Je vous propose un extrait d’une biographie que j’ai écrite pour une femme qui a souffert, entre autres, d’une grave dépression post-partum. Son prénom a été modifié afin de préserver son anonymat.

CHAPITRE 1

Une maternité en eaux troubles

Un deuil non surmonté

Je m’appelle Émilie, j’ai 45 ans, et il y a dix-sept ans, j’ai souffert d’une dépression post-partum sévère suite à la naissance de ma fille. Avant cette grossesse, j’étais déjà tombée enceinte quelques mois plus tôt, mais j’ai fait une fausse couche au bout de six semaines. Lorsque je suis retombée enceinte quatre mois après, je n’avais toujours pas fait le deuil de cette première grossesse. Je n’avais pas exprimé ma souffrance auprès d’un thérapeute, et j’ai ressenti beaucoup de tristesse pendant plusieurs semaines. J’aurais aimé attendre un peu, mais je sentais que mon mari, qui est plus âgé que moi, était pressé d’avoir un nouveau bébé. J’ai donc mis mes craintes de côté pour lui faire plaisir. Je pense qu’il n’avait pas conscience que pour moi c’était encore trop tôt, car j’ai fait cette fausse couche en décembre et je suis tombée de nouveau enceinte au mois de mai. Bien évidemment, j’étais heureuse d’attendre ce deuxième bébé, mais quand j’ai appris la nouvelle, je me suis sentie angoissée de le perdre, lui aussi.

Entre bonheur et doutes

Malgré tout, j’ai vécu une grossesse plutôt facile même si les médecins ont détecté un diabète gestationnel au bout de quelques mois. Les trois derniers mois de ma grossesse, j’ai commencé à avoir des insomnies. Je me posais également plein de questions, et je m’inquiétais de ne pas être à la hauteur une fois que ma fille serait avec nous. Mais je ne ressentais pas d’angoisse particulière.

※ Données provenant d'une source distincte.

(** One iteration of the loop produces the fragment of [body_at offset]. *)
Lemma make_fragment_ok offset :
  0 <= offset < size -> offset mod 8 = 0 ->
  exists f,
    make_fragment packet info (pad4 c) offset (header_at offset) (count_at offset) (size - offset) = Ok f /\
    fragment_of packet info mtu (fragment_offset info + offset)
      ((count_at offset <? size - offset) || more_fragments info) (opts_at offset) (body_at offset) f.
Proof.
  intros Ho H8. destruct (header_at_spec offset) as (Eh & Hh & H60 & H4 & c' & Oc).
  destruct (count_at_spec offset Ho H8) as (Hc & Hm & Hc8 & Lb).
  destruct (inspect_ipv4_inv _ _ Hinspect) as (Hl & Ehs & Hi & Es & Ed & Httl & _ & Fo & F8 & Fb & Fm & _).
  fold h in Ehs. pose proof (header_bytes packet) as Hp. specialize (Hp ltac:(lia)).
  destruct Hp as (p0 & p1 & p2 & p3 & p4 & p5 & p6 & p7 & p8 & p9 & p10 & p11 & addrs & rest & Ep & La).
  pose proof (make_fragment_shape p0 p1 p2 p3 p4 p5 p6 p7 p8 p9 p10 p11 addrs rest info (pad4 c) offset
    (header_at offset) (count_at offset) (size - offset) La) as S. cbv zeta in S. rewrite <- Ep in S.
  fold h in S. fold (opts_at offset) in S. fold (body_at offset) in S.
  destruct S as (ck & M & C); [done|lia|done|].
  set (more := (count_at offset <? size - offset) || more_fragments info).
  change (fragment_flags info offset (count_at offset) (size - offset)) with more in M, C.
  eexists. split; [exact M|]. unfold fragment_of. rewrite <- Eh.
  assert (Em : more = true -> len (body_at offset) mod 8 = 0).
  { intros Hmo. rewrite Lb. destruct (Z.ltb_spec (count_at offset) (size - offset)); [by apply Hc8|].
    cbn in Hmo. assert (count_at offset = size - offset) as -> by lia. unfold more in Hmo.
    replace (count_at offset <? size - offset) with false in Hmo by (symmetry; apply Z.ltb_ge; lia).
    unfold size. rewrite Ehs. apply Fm in Hmo. rewrite Zminus_mod, Hmo, H8. done. }
  set (p := ip_packet _ _ _ _ _ _ _ _ _ _ _ _) in *.
  assert (Ltot : len p = header_at offset + len (body_at offset))
    by (rewrite Eh; unfold p, len; rewrite length_ip_packet by done; lia).
  assert (So : source info = be_value (take 4 addrs) /\ destination info = be_value (drop 4 addrs)).
  { rewrite Es, Ed, !get_at_slice by (unfold len in Hl; lia). rewrite Ep. clear -La.
    do 8 (destruct addrs as [|? addrs]; [discriminate La|]). by destruct addrs. }
  destruct So as [-> ->].
  assert (In : inspect_ipv4 p = Ok (mk_ipv4 (header_at offset) (be_value (take 4 addrs)) (be_value (drop 4 addrs))
                    (fragment_offset info + offset) more false)).
  { unfold p. pose proof (inspect_ip_packet p1 (header_at offset + len (body_at offset)) p4 p5
      (fragment_offset info + offset) more p8 p9 ck addrs (opts_at offset) (body_at offset) c') as I.
    cbv zeta in I. rewrite <- Eh in I. apply I; clear I; [exact La|reflexivity|unfold size in *; lia|lia|
      exact H4|lia| |unfold size in *; lia|lia|exact Em| |exact Oc|exact C].
    - rewrite Zplus_mod, F8, H8. done.
    - intros ->. apply Httl. by rewrite Ep. }
  split; [exact In|]. split; [lia|].
  destruct (inspect_ipv4_inv _ _ In) as (Lp & _).
  destruct (ip_packet_reads (z2b (Z.lor 0x40 (header_at offset / 4))) p1
    (header_at offset + len (body_at offset)) p4 p5
    (Z.lor ((fragment_offset info + offset) / 8) (if more then 0x2000 else 0)) p8 p9 ck addrs
    (opts_at offset) (body_at offset) La) as
    (_ & R1 & _ & R4 & R5 & _ & R8 & R9 & _ & _ & Ro & Rb).
  { words. lia. } { apply flags_word; [unfold size in *; lia|]. by rewrite Zplus_mod, F8, H8. }
  split; [exact Ro|]. split; [exact Rb|].
  repeat constructor; rewrite Ep; [exact R1|exact R4|exact R5|exact R8|exact R9].
Qed.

Mon accouchement a été assez douloureux. Je n’ai pu voir la petite frimousse de mon bébé que dix-sept heures après le début du travail. J’ai accouché sous péridurale, et j’ai eu un petit moment d’anxiété lorsque les médecins ont émis l’hypothèse d’avoir recours à une césarienne si le travail n’avançait pas plus vite. Je m’en suis finalement sortie avec un accouchement par voie basse.

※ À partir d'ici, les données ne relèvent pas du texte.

(* ===== verification/NetworkName.v ===== *)
(** Network names: [valid_network_name] of src/protocol/network_messages.cpp and
    its specification, well-formed UTF-8 without control characters. *)
From S2P Require Import Prelude.

Definition max_network_name_size : Z := 128.

(** The loop over the continuation bytes: [None] is [return false]. *)
Fixpoint continuation (name : bytes) (offset : nat) (indices : list nat) (code_point : Z) : option Z :=
  match indices with
  | [] => Some code_point
  | index :: indices =>
      let next := at_z name (offset + index) in
      if negb (Z.land next 0xc0 =? 0x80) then None
      else continuation name offset indices (Z.lor (Z.shiftl code_point 6) (Z.land next 0x3f))
  end.

(** One iteration of the loop over the name; [Some] is the next offset. *)
Definition name_step (name : bytes) (offset : nat) : option nat :=
  let first := at_z name offset in
  match
    (if first <=? 0x7f then Some (first, 0%nat)
     else if (first >=? 0xc2) && (first <=? 0xdf) then Some (Z.land first 0x1f, 1%nat)
     else if (first >=? 0xe0) && (first <=? 0xef) then Some (Z.land first 0x0f, 2%nat)
     else if (first >=? 0xf0) && (first <=? 0xf4) then Some (Z.land first 0x07, 3%nat)
     else None)
  with
  | None => None
  | Some (code_point, count) =>
      if Z.of_nat count >? len name - Z.of_nat offset - 1 then None
      else
        match continuation name offset (seq 1 count) code_point with
        | None => None
        | Some code_point =>
            let overlong := ((count =? 1)%nat && (code_point <? 0x80)) ||
                            ((count =? 2)%nat && (code_point <? 0x800)) ||
                            ((count =? 3)%nat && (code_point <? 0x10000)) in
            let surrogate := (code_point >=? 0xd800) && (code_point <=? 0xdfff) in
            let control := (code_point <? 0x20) || ((code_point >=? 0x7f) && (code_point <=? 0x9f)) in
            if overlong || surrogate || (code_point >? 0x10ffff) || control then None
            else Some (offset + (count + 1))%nat
        end
  end.

Fixpoint name_loop (fuel : nat) (name : bytes) (offset : nat) : option bool :=
  match fuel with
  | O => None
  | S fuel =>
      if (offset <? length name)%nat then
        match name_step name offset with
        | None => Some false
        | Some offset => name_loop fuel name offset
        end
      else Some true
  end.

(** Every iteration advances, so the fuel suffices ([name_loop_spec]). *)
Definition valid_network_name (name : bytes) : bool :=
  if bool_decide (name = []) || (len name >? max_network_name_size) then false
  else match name_loop (S (length name)) name 0 with Some b => b | None => false end.

(** ** Specification *)

(** The UTF-8 encoding of a code point (RFC 3629, section 3). *)
Definition utf8_encode (c : Z) : bytes :=
  if c <? 0x80 then [z2b c]
  else if c <? 0x800 then [z2b (0xc0 + c / 64); z2b (0x80 + c mod 64)]
  else if c <? 0x10000 then [z2b (0xe0 + c / 4096); z2b (0x80 + c / 64 mod 64); z2b (0x80 + c mod 64)]
  else [z2b (0xf0 + c / 262144); z2b (0x80 + c / 4096 mod 64); z2b (0x80 + c / 64 mod 64); z2b (0x80 + c mod 64)].

(** A Unicode scalar value that is not a C0 or C1 control character. *)
Definition printable (c : Z) : Prop :=
  0x20 <= c <= 0x10ffff /\ ~ 0x7f <= c <= 0x9f /\ ~ 0xd800 <= c <= 0xdfff.

(** ** Lemmas *)

Lemma lor_shift a b k : 0 <= k -> 0 <= b < 2 ^ k -> Z.lor (Z.shiftl a k) b = a * 2 ^ k + b.
Proof.
  intros Hk Hb. pose proof (Z.add_lor_land (Z.shiftl a k) b) as E.
  replace (Z.land (Z.shiftl a k) b) with 0 in E; [rewrite Z.shiftl_mul_pow2 in *; lia|].
  symmetry. apply Z.bits_inj'. intros i Hi. rewrite Z.land_spec, Z.bits_0.
  destruct (Z.lt_ge_cases i k); [by rewrite Z.shiftl_spec_low|].
  destruct (Z.eq_dec b 0) as [->|]; [by rewrite Z.bits_0, andb_false_r|].
  rewrite (Z.bits_above_log2 b i); [apply andb_false_r|lia|].
  apply Z.log2_lt_pow2; [lia|]. assert (2 ^ k <= 2 ^ i) by (apply Z.pow_le_mono_r; lia). lia.
Qed.

Lemma continuation_byte b : Z.land (b2z b) 0xc0 = 0x80 <-> 0x80 <= b2z b < 0xc0.
Proof.
  assert (C : forallb (fun z => Bool.eqb (Z.land z 0xc0 =? 0x80) ((0x80 <=? z) && (z <? 0xc0))) (seqZ 0 256) = true)
    by (vm_compute; reflexivity).
  rewrite forallb_forall in C. specialize (C (b2z b)). pose proof (b2z_range b).
  rewrite eqb_true_iff in C. rewrite <- Z.eqb_eq, C by (apply list_elem_of_In, elem_of_seqZ; lia).
  rewrite andb_true_iff, Z.leb_le, Z.ltb_lt. done.
Qed.

Lemma continuation_inv name offset l : forall cp cp',
  continuation name offset l cp = Some cp' ->
  Forall (fun i => 0x80 <= at_z name (offset + i) < 0xc0) l /\
  cp' = foldl (fun c i => c * 64 + at_z name (offset + i) mod 64) cp l.
Proof.
  induction l as [|i l IH]; intros cp cp' H; cbn [continuation] in H; [by simplify_eq|].
  destruct (negb _) eqn:G; [done|]. bool_prop. apply IH in H as [F ->]. cbn [foldl].
  unfold at_z in *. apply continuation_byte in G. split; [by constructor|]. f_equal.
  change 0x3f with (Z.ones 6). rewrite Z.land_ones by lia. rewrite lor_shift; [done|lia|]. apply Z.mod_pos_bound. lia.
Qed.

Lemma continuation_ok name offset l cp :
  Forall (fun i => 0x80 <= at_z name (offset + i) < 0xc0) l ->
  continuation name offset l cp = Some (foldl (fun c i => c * 64 + at_z name (offset + i) mod 64) cp l).
Proof.
  revert cp. induction l as [|i l IH]; intros cp F; [done|]. inversion F as [|? ? F1 F2]; subst.
  cbn [continuation foldl]. unfold at_z in *.
  guard_false by (apply negb_false_iff, Z.eqb_eq, continuation_byte; done).
  rewrite IH by done. f_equal. f_equal. change 0x3f with (Z.ones 6). rewrite Z.land_ones by lia.
  apply lor_shift; [lia|]. apply Z.mod_pos_bound. lia.
Qed.

Lemma byte_at name i z : at_z name i = z mod 256 -> at_ name i = z2b z.
Proof. unfold at_z. intros H. apply b2z_inj. by rewrite b2z_z2b. Qed.

Lemma slice_bytes name off n :
  (off + n <= length name)%nat -> slice off n name = map (fun i => at_ name (off + i)) (seq 0 n).
Proof.
  revert off. induction n as [|n IH]; intros off H; [done|].
  rewrite slice_cons, IH by lia. cbn [seq map]. rewrite Nat.add_0_r. f_equal. rewrite <- seq_shift, map_map. apply map_ext.
  intros i. f_equal. lia.
Qed.

Ltac zdiv := Z.div_mod_to_equations; lia.

(** A successful step reads the encoding of one printable code point. *)
Lemma name_step_sound name offset offset' :
  (offset < length name)%nat -> name_step name offset = Some offset' ->
  exists c, printable c /\ (offset < offset' <= length name)%nat /\
    slice offset (offset' - offset) name = utf8_encode c.
Proof.
  intros Ho H. unfold name_step in H. set (f := at_z name offset) in *.
  pose proof (at_z_range name offset) as Rf. fold f in Rf.
  assert (Key : forall cp0 count,
    Z.of_nat count <= len name - Z.of_nat offset - 1 ->
    forall cp, continuation name offset (seq 1 count) cp0 = Some cp ->
    offset' = (offset + (count + 1))%nat -> printable cp ->
    map (fun i => at_ name (offset + i)) (seq 0 (S count)) = utf8_encode cp ->
    exists c, printable c /\ (offset < offset' <= length name)%nat /\ slice offset (offset' - offset) name = utf8_encode c).
  { intros cp0 count Hc cp Hcp -> Hp E. exists cp. unfold len in Hc. split; [done|]. split; [lia|].
    replace (offset + (count + 1) - offset)%nat with (S count) by lia. rewrite slice_bytes by lia. done. }

  destruct (Z.leb_spec f 0x7f);
    [|destruct ((f >=? 0xc2) && (f <=? 0xdf)) eqn:G1;
      [|destruct ((f >=? 0xe0) && (f <=? 0xef)) eqn:G2;
        [|destruct ((f >=? 0xf0) && (f <=? 0xf4)) eqn:G3; [|done]]]]; bool_prop;
    (destruct (_ >? _) eqn:Gl in H; [done|]; bool_prop;
     destruct (continuation _ _ _ _) as [cp|] eqn:C in H; [|done];
     destruct (_ || _) eqn:G in H; [done|]; injection H as <-;
     apply (Key _ _ Gl _ C eq_refl); apply continuation_inv in C as [F ->];
     cbn [seq foldl] in *; rewrite ?Forall_cons in F; cbn [andb orb Nat.eqb] in G; bool_prop).
  - unfold printable. lia.
  - unfold utf8_encode. cbn [map]. guard_true by (apply Z.ltb_lt; lia). rewrite Nat.add_0_r. unfold f, at_z. by rewrite z2b_b2z.
  - unfold printable. lia.
  - destruct F as (F1 & _). set (n1 := at_z name (offset + 1)) in *.
    change 0x1f with (Z.ones 5) in *. rewrite Z.land_ones in * by lia. change (2 ^ 5) with 32 in *.
    unfold utf8_encode. guard_false by (apply Z.ltb_ge; lia). guard_true by (apply Z.ltb_lt; zdiv).
    cbn [map]. rewrite Nat.add_0_r. f_equal; [|f_equal]; apply byte_at; fold f n1; zdiv.
  - unfold printable. lia.
  - destruct F as (F1 & F2 & _). set (n1 := at_z name (offset + 1)) in *. set (n2 := at_z name (offset + 2)) in *.
    change 0x0f with (Z.ones 4) in *. rewrite Z.land_ones in * by lia. change (2 ^ 4) with 16 in *.
    unfold utf8_encode. do 2 (guard_false by (apply Z.ltb_ge; lia)). guard_true by (apply Z.ltb_lt; zdiv).
    cbn [map]. rewrite Nat.add_0_r. f_equal; [|f_equal; [|f_equal]]; apply byte_at; fold f n1 n2; zdiv.
  - unfold printable. lia.
  - destruct F as (F1 & F2 & F3 & _). set (n1 := at_z name (offset + 1)) in *.
    set (n2 := at_z name (offset + 2)) in *. set (n3 := at_z name (offset + 3)) in *.
    change 0x07 with (Z.ones 3) in *. rewrite Z.land_ones in * by lia. change (2 ^ 3) with 8 in *.
    unfold utf8_encode. do 3 (guard_false by (apply Z.ltb_ge; lia)).
    cbn [map]. rewrite Nat.add_0_r. f_equal; [|f_equal; [|f_equal; [|f_equal]]]; apply byte_at; fold f n1 n2 n3; zdiv.
Qed.

Lemma at_z_z2b name i z : at_ name i = z2b z -> 0 <= z < 256 -> at_z name i = z.
Proof. intros H R. unfold at_z. rewrite H, b2z_z2b. by apply Z.mod_small. Qed.

(** The encoding of a printable code point is accepted. *)
Lemma name_step_complete name offset c :
  printable c -> (offset + length (utf8_encode c) <= length name)%nat ->
  slice offset (length (utf8_encode c)) name = utf8_encode c ->
  name_step name offset = Some (offset + length (utf8_encode c))%nat.
Proof.
  intros (Hc & Hctl & Hsur) L E. rewrite slice_bytes in E by done. unfold name_step, len.
  unfold utf8_encode in *. destruct (Z.ltb_spec c 0x80); [|destruct (Z.ltb_spec c 0x800);
    [|destruct (Z.ltb_spec c 0x10000)]]; cbn [length seq map] in *; rewrite Nat.add_0_r in E.
  - injection E as E0. apply at_z_z2b in E0; [|lia]. rewrite E0. guard_true by lia. guard_false by (rewrite Z.gtb_ltb; apply Z.ltb_ge; lia). cbn [seq continuation].
    cbn [Nat.eqb andb orb]. guard_false by lia. done.
  - injection E as E0 E1. apply at_z_z2b in E0, E1; [|zdiv..]. rewrite E0.
    guard_false by zdiv. guard_true by zdiv. guard_false by (rewrite Z.gtb_ltb; apply Z.ltb_ge; lia). cbn [seq].
    rewrite continuation_ok by (repeat constructor; zdiv). cbn [foldl].
    replace (_ * 64 + _) with c by (rewrite E1; change 0x1f with (Z.ones 5); rewrite Z.land_ones by lia;
      change (2 ^ 5) with 32; zdiv).
    cbn [Nat.eqb andb orb]. guard_false by lia. done.
  - injection E as E0 E1 E2. apply at_z_z2b in E0, E1, E2; [|zdiv..]. rewrite E0.
    guard_false by zdiv. guard_false by zdiv. guard_true by zdiv. guard_false by (rewrite Z.gtb_ltb; apply Z.ltb_ge; lia). cbn [seq].
    rewrite continuation_ok by (repeat constructor; zdiv). cbn [foldl].
    replace (_ * 64 + _) with c by (rewrite E1, E2; change 0x0f with (Z.ones 4); rewrite Z.land_ones by lia;
      change (2 ^ 4) with 16; zdiv).
    cbn [Nat.eqb andb orb]. guard_false by lia. done.
  - injection E as E0 E1 E2 E3. apply at_z_z2b in E0, E1, E2, E3; [|zdiv..]. rewrite E0.
    do 3 (guard_false by zdiv). guard_true by zdiv. guard_false by (rewrite Z.gtb_ltb; apply Z.ltb_ge; lia). cbn [seq].
    rewrite continuation_ok by (repeat constructor; zdiv). cbn [foldl].
    replace (_ * 64 + _) with c by (rewrite E1, E2, E3; change 0x07 with (Z.ones 3); rewrite Z.land_ones by lia;
      change (2 ^ 3) with 8; zdiv).
    cbn [Nat.eqb andb orb]. guard_false by lia. done.
Qed.

Lemma utf8_encode_nonempty c : (0 < length (utf8_encode c))%nat.
Proof. unfold utf8_encode. repeat (destruct (_ <? _)); cbn; lia. Qed.

Lemma name_loop_sound name : forall fuel offset,
  (offset <= length name)%nat -> (length name - offset < fuel)%nat ->
  exists b, name_loop fuel name offset = Some b /\
    (b = true -> exists cs, Forall printable cs /\ drop offset name = concat (map utf8_encode cs)).
Proof.
  induction fuel as [|fuel IH]; intros offset Ho Hf; [lia|]. cbn [name_loop].
  destruct (Nat.ltb_spec offset (length name)) as [Hlt|Hge].
  2:{ eexists. split; [done|]. intros _. exists []. rewrite drop_ge by lia. by constructor. }
  destruct (name_step name offset) as [o|] eqn:E; [|by eexists].
  destruct (name_step_sound _ _ _ Hlt E) as (c & Pc & Hb & S).
  destruct (IH o) as (b & -> & R); [lia..|]. exists b. split; [done|]. intros Eb.
  destruct (R Eb) as (cs & Pcs & D). exists (c :: cs). split; [by constructor|]. cbn [map concat].
  rewrite <- S, <- D. unfold slice. rewrite <- (take_drop (o - offset) (drop offset name)) at 1.
  rewrite drop_drop. do 2 f_equal. lia.
Qed.

Lemma name_loop_complete name cs : forall fuel offset,
  Forall printable cs -> drop offset name = concat (map utf8_encode cs) ->
  (offset <= length name)%nat -> (length name - offset < fuel)%nat ->
  name_loop fuel name offset = Some true.
Proof.
  induction cs as [|c cs IH]; intros [|fuel] offset P D Ho Hf; try lia; cbn [name_loop]; cbn [map concat] in D;
    pose proof (f_equal length D) as L; rewrite length_drop in L.
  - cbn in L. by replace (offset <? length name)%nat with false by (symmetry; apply Nat.ltb_ge; lia).
  - rewrite length_app in L. pose proof (utf8_encode_nonempty c). inversion P as [|? ? Pc Pcs]; subst.
    replace (offset <? length name)%nat with true by (symmetry; apply Nat.ltb_lt; lia).
    rewrite (name_step_complete name offset c Pc); [|lia|unfold slice; rewrite D; by apply take_app_len].
    apply IH; [done| |lia|lia]. rewrite <- drop_drop, D. by apply drop_app_len.
Qed.

(** [valid_network_name] accepts exactly the names of 1 to 128 bytes that are
    the UTF-8 encoding of a sequence of Unicode scalar values without control
    characters: overlong forms, surrogates, truncated sequences and stray
    continuation bytes are all refused, and the loop always terminates. *)
Lemma valid_network_name_utf8 (name : bytes) :
  valid_network_name name = true <->
  1 <= len name <= 128 /\ exists cs, Forall printable cs /\ name = concat (map utf8_encode cs).
Proof.
  unfold valid_network_name, max_network_name_size. split.
  - destruct (_ || _) eqn:G; [done|]. bool_prop. intros Hv.
    destruct (name_loop_sound name (S (length name)) 0 ltac:(lia) ltac:(lia)) as (b & E & R).
    rewrite E in Hv. subst b. destruct (R eq_refl) as (cs & P & D). rewrite drop_0 in D. split; [|by exists cs].
    destruct name; [done|]. rewrite len_cons in *. pose proof (len_nonneg name). lia.
  - intros (L & cs & P & E). guard_false by (apply orb_false_iff; split;
      [apply bool_decide_eq_false; intros ->; unfold len in L; cbn in L; lia|lia]).
    rewrite (name_loop_complete name cs); [done|done|by rewrite drop_0|lia|lia].
Qed.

Lorsque j’ai vu ma fille pour la première fois, je me suis tout de suite sentie en totale connexion avec elle. C’était un beau bébé de 3,6 kg pour 51 cm. À la maternité, je n’ai pas ressenti le fameux baby blues que l’on confond souvent avec la dépression post-partum. Je ne me sentais pas du tout abattue ou angoissée, j’étais sur mon petit nuage.

Un mal-être insidieux

Lorsque je suis sortie de la maternité, mon mari a pu bénéficier d’un congé parental de quinze jours pour m’aider à récupérer et s’occuper de la petite. J’étais rassurée que l’on soit tous les trois pour nous adapter à cette nouvelle vie. Mais parfois, quand ma fille pleurait, je ressentais une sorte de pincement au cœur, de l’anxiété. En fait, j’avais l’impression qu’elle pleurait parce que je ne m’occupais pas d’elle correctement, et cela me faisait culpabiliser. Mais je me sentais bien malgré tout, j’étais soutenue par mon mari.

La situation a commencé à se compliquer lorsqu’il a repris le travail. À cette période, mes parents étaient également partis en vacances. Nous étions au mois de février, je ne pouvais pas trop sortir du fait du climat peu clément, et je me suis donc retrouvée seule face à ce petit être qui avait pleinement besoin de moi. Je devais être à la hauteur. J’ai commencé à mal dormir, je comptais trois heures de sommeil par nuit, tout au plus. L’allaitement m’épuisait et je perdais du poids. Je voulais sevrer ma fille, mais ma pédiatre me poussait à continuer parce qu’elle disait que c’était bon pour elle. Je désirais aussi arrêter l’allaitement parce que je crois que j’avais déjà compris que quelque chose de grave était en train de se diffuser en moi et que j’allais devoir être séparée de ma fille. Malgré tous ces ressentis, comme je voulais à tout prix être la maman parfaite, je faisais bonne figure auprès de mon entourage. Je m’habillais toujours bien, je souriais. Je n’avais pas le choix, je devais être irréprochable. Mais je n’étais que dans le paraître parce que lorsque je me retrouvais seule, je ressentais un gros mal-être.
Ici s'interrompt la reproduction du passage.